L’iniziativa rappresenta alle nuove generazioni che ogni tumore è “unico” e che scoprirne la mutazione all’origine permette cure mirate e più efficaci.

 

 

Affidarsi al linguaggio innovativo della cryptoart per sensibilizzare i più giovani su temi complessi come la prevenzione dei tumori e la ricerca scientifica in questa area.

È da qui che parte #Makeitvisible” iniziativa digitale promossa da Amgen Italia, leader nelle biotecnologie farmaceutiche, in collaborazione con IED e con il patrocinio di AIOM (Associazione Italiana di Oncologia Medica).   

Punto di intersezione tra la Cryptoart e l’Oncologia il codice identificativo; nella cryptoart il codice è la chiave d’accesso all’opera digitale Non Fungible Tokens (NFT), che la rende unica e non replicabile.

Anche in Oncologia possiamo parlare di codice identificativo e ci riferiamo alla specifica mutazione genetica all’origine del tumore, che si può scoprire con diagnosi approfondite e avanzate e che permette ai pazienti di accedere a terapie mirate e più efficaci.

«Andiamo verso l’oncologia di precisione, che ci impone di scoprire la ‘carta d’identità’ del tumore che trattiamo ovvero la mutazione genetica all’origine, così da impostare terapie mirate e più efficaci», spiega Rossana Berardi, Ordinario di Oncologia Università Politecnica delle Marche.

È da qui che sono partiti i giovani illustratori dell’Istituto Europeo del Design per realizzare i propri lavori; attuali i temi che li hanno ispirati: dalle più avanzate tecniche per diagnosticare e combattere i tumori, ai riflessi che il cambiamento climatico ha sull’incidenza dei tumori e alla prevenzione da mettere in atto.

In particolare, ciò che ha ispirato i giovani dello IED sono le nuove possibilità di identificare i tumori, grazie alle più moderne tecniche diagnostiche, come ad esempio la biopsia liquida.

“La biopsia liquida è un esame poco invasivo, perché basato sul semplice prelievo di sangue, dall’enorme potenziale diagnostico per decifrare quel “codice segreto” – lo stesso richiesto appunto dalle opere NFT – che apre la porta alle cure.” – spiega Rossana Berardi – “Considerando poi che il profilo biomolecolare può cambiare nel corso della malattia, la biopsia liquida, eseguita periodicamente, permette di cogliere la biodinamicità del tumore e mettere rapidamente in atto le contromosse”.

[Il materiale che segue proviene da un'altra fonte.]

(* ===== verification/RedisScripts.v ===== *)
(** * The Lua scripts (internal/rdb/scripts)

    Each script as a program of Redis commands, its KEYS and ARGV as arguments. A
    nil reply is false in Lua, and joining it to a string raises an error, as does
    arithmetic on what is not a number. *)
From S2P Require Import Prelude GoBase RedisServer.

(** ** Lua *)

(** [r == s] for a string [s]. *)
Definition is_str (r : reply) (s : string) : bool :=
  match r with RBulk t => String.eqb t s | _ => false end.
(** [r == n] for a number [n]. *)
Definition is_int (r : reply) (n : Z) : bool :=
  match r with RInt m => bool_decide (m = n) | _ => false end.
(** [not r]. *)
Definition is_nil (r : reply) : bool := match r with RNil => true | _ => false end.
(** [tostring(r)] of what HGET returns. *)
Definition tostring (r : reply) : string := match r with RBulk s => s | _ => "false" end.
(** A reply used as a string, and as a number. *)
Definition with_str {A} (r : reply) (k : string → prog A) : prog A :=
  match r with RBulk s => k s | _ => Raise end.
Definition with_num {A} (r : reply) (k : Z → prog A) : prog A :=
  match r with
  | RBulk s => match parse_int s with Some n => k n | None => Raise end
  | _ => Raise
  end.

(** The helper [now_ms] the scripts define. *)
Definition now_ms_lua : prog Z :=
  Call TIME (λ t,
    match t with
    | RArray [s; us] =>
        match parse_int s, parse_int us with
        | Some s, Some us => Ret (s * 1000 + us / 1000)
        | _, _ => Raise
        end
    | _ => Raise
    end).

(** ** enqueue.lua *)

(** The envelope and its place, once the unique key is won or not asked for. *)
Definition store_lua (kjob kready kdelayed kqueues : string)
  (id queue type_ payload : string) (max_attempts run_at : Z) (unique_key : string) (now : Z)
  : prog (list reply) :=
  let state := if bool_decide (run_at > now) then "scheduled" else "pending" in
  do! HSET kjob
        [("id", id); ("queue", queue); ("type", type_); ("payload", payload); ("attempt", "0");
         ("max_attempts", pretty max_attempts); ("recoveries", "0"); ("state", state);
         ("owner", ""); ("unique_key", unique_key); ("last_err", ""); ("enqueued_at", pretty now);
         ("run_at", pretty run_at); ("started_at", "0"); ("deadline", "0")];
  if String.eqb state "scheduled"
  then do! ZADD kdelayed run_at id; do! SADD kqueues queue; Ret [RInt 1]
  else do! RPUSH kready id; do! SADD kqueues queue; Ret [RInt 1].

Definition enqueue_lua (kjob kready kdelayed kqueues kunique : string)
  (id queue type_ payload : string) (max_attempts run_at unique_ttl : Z) (unique_key : string)
  : prog (list reply) :=
  let! now <- now_ms_lua in
  let store := store_lua kjob kready kdelayed kqueues id queue type_ payload max_attempts run_at unique_key now in
  if bool_decide (unique_ttl > 0)
  then
    let! won := call (SETNXPX kunique id unique_ttl) in
    if is_nil won
    then let! holder := call (GET kunique) in
         Ret [RInt 0; if is_nil holder then RBulk "" else holder]
    else store
  else store.

(** ** dequeue.lua *)

(** The claim of a job that exists, and the inner loop over a ready list, [n] more times. *)
Definition claim_lua (job active worker id : string) (now vt : Z) : prog (option (list string)) :=
  let deadline := now + vt in
  do! HINCRBY job "attempt" 1;
  do! HSET job [("state", "active"); ("owner", worker); ("started_at", pretty now); ("deadline", pretty deadline)];
  do! ZADD active deadline id;
  let! h := call (HGETALL job) in
  match h with RArray l => Ret (Some l) | _ => Raise end.

Fixpoint pop_lua (n : nat) (ready active worker prefix : string) (now vt : Z) : prog (option (list string)) :=
  match n with
  | O => Ret None
  | S n =>
      let! id := call (LPOP ready) in
      if is_nil id then Ret None
      else with_str id (λ id,
        let job := prefix +:+ id in
        let! ex := call (EXISTS job) in
        if is_int ex 1 then claim_lua job active worker id now vt
        else pop_lua n ready active worker prefix now vt)
  end.

Fixpoint queues_lua (keys : list (string * string)) (worker prefix : string) (now vt : Z)
  : prog (option (list string)) :=
  match keys with
  | [] => Ret None
  | (ready, active) :: keys =>
      let! found <- pop_lua 20 ready active worker prefix now vt in
      match found with
      | Some l => Ret (Some l)
      | None => queues_lua keys worker prefix now vt
      end
  end.

Definition dequeue_lua (keys : list (string * string)) (worker : string) (vt : Z) (prefix : string)
  : prog (option (list string)) :=
  let! now <- now_ms_lua in
  queues_lua keys worker prefix now vt.

(** ** ack.lua, nack.lua, kill.lua *)

(** The fencing check the three begin with. *)
Definition fence_lua (job worker : string) (k : prog (list reply)) : prog (list reply) :=
  let! ex := call (EXISTS job) in
  if is_int ex 0 then Ret [RInt 0; RBulk "notfound"]
  else
    let! state := call (HGET job "state") in
    let! owner := call (HGET job "owner") in
    if negb (is_str state "active") || negb (is_str owner worker)
    then Ret [RInt 0; RBulk "lease"; RBulk (tostring state); RBulk (tostring owner)]
    else k.

(** Releasing the lease: the job leaves the active set of its queue. *)
Definition release_lua (job active_prefix : string) (k : string → prog (list reply)) : prog (list reply) :=
  let! id := call (HGET job "id") in
  let! queue := call (HGET job "queue") in
  with_str queue (λ queue, with_str id (λ id,
    do! ZREM (active_prefix +:+ queue) id; k id)).

Definition ack_lua (job processed worker : string) (ttl : Z) (active_prefix : string) : prog (list reply) :=
  fence_lua job worker (release_lua job active_prefix (λ id,
    do! INCR processed;
    if bool_decide (ttl > 0)
    then do! HSET job [("state", "completed"); ("owner", "")]; do! PEXPIRE job ttl; Ret [RInt 1]
    else do! DEL job; Ret [RInt 1])).

Definition nack_lua (job kretry kdead kfailed worker : string) (retry_at : Z) (reason active_prefix : string)
  : prog (list reply) :=
  fence_lua job worker (release_lua job active_prefix (λ id,
    do! HSET job [("last_err", reason); ("owner", "")];
    let! attempt := call (HGET job "attempt") in
    let! max_attempts := call (HGET job "max_attempts") in
    with_num attempt (λ attempt, with_num max_attempts (λ max_attempts,
      if bool_decide (max_attempts ≤ attempt)
      then
        do! HSET job [("state", "dead")];
        let! now <- now_ms_lua in
        do! ZADD kdead now id; do! INCR kfailed; Ret [RInt 1; RBulk "dead"]
      else
        do! HSET job [("state", "retry")];
        do! ZADD kretry retry_at id; Ret [RInt 1; RBulk "retry"])))).

Definition kill_lua (job kdead kfailed worker reason active_prefix : string) : prog (list reply) :=
  fence_lua job worker (release_lua job active_prefix (λ id,
    do! HSET job [("state", "dead"); ("owner", ""); ("last_err", reason)];
    let! now <- now_ms_lua in
    do! ZADD kdead now id; do! INCR kfailed; Ret [RInt 1])).

(** ** extend.lua *)

Fixpoint extend_ids_lua (ids : list string) (worker job_prefix active_prefix : string) (now vt : Z)
  (lost : list string) : prog (list string) :=
  match ids with
  | [] => Ret lost
  | id :: ids =>
      let job := job_prefix +:+ id in
      let next lost := extend_ids_lua ids worker job_prefix active_prefix now vt lost in
      let! ex := call (EXISTS job) in
      if is_int ex 1
      then
        let! state := call (HGET job "state") in
        let! owner := call (HGET job "owner") in
        if is_str state "active" && is_str owner worker
        then
          let deadline := now + vt in
          let! queue := call (HGET job "queue") in
          do! HSET job [("deadline", pretty deadline)];
          with_str queue (λ queue, do! ZADD (active_prefix +:+ queue) deadline id; next lost)
        else next (lost ++ [id])
      else next (lost ++ [id])
  end.
Definition extend_lua (worker : string) (vt : Z) (job_prefix active_prefix : string) (ids : list string)
  : prog (list string) :=
  let! now <- now_ms_lua in
  extend_ids_lua ids worker job_prefix active_prefix now vt [].

(** ** reap.lua *)

Fixpoint reap_ids_lua (ids : list string) (kactive kdead kready kfailed job_prefix : string) (now : Z)
  (recovered dead : Z) : prog (list reply) :=
  match ids with
  | [] => Ret [RInt recovered; RInt dead]
  | id :: ids =>
      let next r d := reap_ids_lua ids kactive kdead kready kfailed job_prefix now r d in
      let! removed := call (ZREM kactive id) in
      if is_int removed 1
      then
        let job := job_prefix +:+ id in
        let! ex := call (EXISTS job) in
        if is_int ex 1
        then
          do! HINCRBY job "recoveries" 1;
          do! HSET job [("owner", "")];
          let! attempt := call (HGET job "attempt") in
          let! max_attempts := call (HGET job "max_attempts") in
          with_num attempt (λ attempt, with_num max_attempts (λ max_attempts,
            if bool_decide (max_attempts ≤ attempt)
            then
              do! HSET job [("state", "dead");
                            ("last_err", "orphaned: lease expired after " +:+ pretty attempt +:+ " attempts")];
              do! ZADD kdead now id; do! INCR kfailed; next recovered (dead + 1)
            else
              do! HSET job [("state", "pending")];
              do! LPUSH kready id; next (recovered + 1) dead))
        else next recovered dead
      else next recovered dead
  end.
Definition reap_lua (kactive kdead kready kfailed : string) (limit : Z) (job_prefix : string) : prog (list reply) :=
  let! now <- now_ms_lua in
  let! expired := call (ZRANGEBYSCORE kactive now limit) in
  match expired with
  | RArray ids => reap_ids_lua ids kactive kdead kready kfailed job_prefix now 0 0
  | _ => Raise
  end.

(** ** promote.lua *)

Fixpoint promote_ids_lua (ids : list string) (zset job_prefix queue_prefix : string) (promoted : Z) : prog Z :=
  match ids with
  | [] => Ret promoted
  | id :: ids =>
      let next n := promote_ids_lua ids zset job_prefix queue_prefix n in
      let! removed := call (ZREM zset id) in
      if is_int removed 1
      then
        let job := job_prefix +:+ id in
        let! ex := call (EXISTS job) in
        if is_int ex 1
        then
          let! queue := call (HGET job "queue") in
          do! HSET job [("state", "pending"); ("owner", "")];
          with_str queue (λ queue, do! RPUSH (queue_prefix +:+ queue) id; next (promoted + 1))
        else next promoted
      else next promoted
  end.
Fixpoint promote_sets_lua (zsets : list string) (limit now : Z) (job_prefix queue_prefix : string) (promoted : Z)
  : prog Z :=
  match zsets with
  | [] => Ret promoted
  | zset :: zsets =>
      if bool_decide (promoted < limit)
      then
        let! due := call (ZRANGEBYSCORE zset now (limit - promoted)) in
        match due with
        | RArray ids =>
            let! promoted <- promote_ids_lua ids zset job_prefix queue_prefix promoted in
            promote_sets_lua zsets limit now job_prefix queue_prefix promoted
        | _ => Raise
        end
      else promote_sets_lua zsets limit now job_prefix queue_prefix promoted
  end.
Definition promote_lua (kdelayed kretry : string) (limit : Z) (job_prefix queue_prefix : string) : prog Z :=
  let! now <- now_ms_lua in
  promote_sets_lua [kdelayed; kretry] limit now job_prefix queue_prefix 0.

(** ** heartbeat.lua *)

Definition heartbeat_lua (kworkers kworker id : string) (ttl : Z)
  (host pid queues concurrency in_flight : string) (started_at : Z) : prog Z :=
  let! now <- now_ms_lua in
  do! ZADD kworkers now id;
  do! HSET kworker
        [("id", id); ("host", host); ("pid", pid); ("queues", queues); ("concurrency", concurrency);
         ("in_flight", in_flight); ("started_at", pretty started_at); ("last_beat", pretty now)];
  do! PEXPIRE kworker ttl;
  do! ZREMRANGEBYSCORE kworkers (now - ttl);
  Ret 1.

(** ** lease_acquire.lua, lease_release.lua *)

Definition lease_acquire_lua (klease owner : string) (ttl : Z) : prog Z :=
  let! current := call (GET klease) in
  if is_nil current || is_str current owner
  then do! SETPX klease owner ttl; Ret 1
  else Ret 0.

Definition lease_release_lua (klease owner : string) : prog Z :=
  let! current := call (GET klease) in
  if is_str current owner then do! DEL klease; Ret 1 else Ret 0.

(** ** cron_claim.lua *)

Definition cron_claim_lua (kcron id : string) (fired_at next_at : Z) : prog Z :=
  let! score := call (ZSCORE kcron id) in
  if is_nil score then Ret 0
  else with_num score (λ score,
    if negb (bool_decide (score = fired_at)) then Ret 0
    else do! ZADD kcron next_at id; Ret 1).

L’altro tema che ha ispirato gli illustratori di IED è la correlazione tra cambiamento climatico e incidenza dei tumori, tema per il quale le generazioni più giovani mostrano maggiore sensibilità e apertura.

Anche al recente congresso europeo di oncologia Esmo (European Society For Medical Oncology) è stata molto seguita la relazione di alcuni ricercatori britannici sul ruolo giocato dall’inquinamento atmosferico nell’insorgenza di cancro al polmone in soggetti non fumatori. 

Interviene la professoressa Berardi: “Il rischio indotto dalla presenza di possibili agenti cancerogeni in determinati ambienti di lavoro è noto da tempo, ma in questo caso stiamo parlando dell’ambiente in cui viviamo e dell’aria che tutti respiriamo: studiare queste correlazioni per giocare d’anticipo nella prevenzione è una delle maggiori e inderogabili sfide future dell’oncologia e iniziative come queste che utilizzano codici di comunicazione innovativi, possono sensibilizzare anche le nuove generazioni a mettere in atto comportamenti virtuosi”.

L’iniziativa #makeitvisibile parte oggi e prosegue sulla rete: il sito nft-makeitvisible.com e sui profili social media di Amgen Italia, Linkedin e Instagram.

“Crediamo nell’importanza di creare, sin dalle più giovani generazioni, la cultura dei corretti stili di vita, della prevenzione di patologie come, per esempio, quelle oncologiche e del valore del progresso scientifico- spiega Maria Luce Vegna, Direttore Medico di Amgen Italia. – “Ecco perché con #makeitvisible abbiamo esplorato come il linguaggio originale e molto attuale della cryptoart possa raccontare i temi complessi legati alle patologie oncologiche da cui spesso si rifugge. Contaminando il linguaggio scientifico con i codici di quello artistico e digitale, vogliamo avvicinare i più giovani al mondo della Ricerca.”

L’iniziativa #makeitvisibile parte oggi e prosegue sulla rete: il sito nft-makeitvisible.com ospiterà i lavori digitali nell’apposita sezione.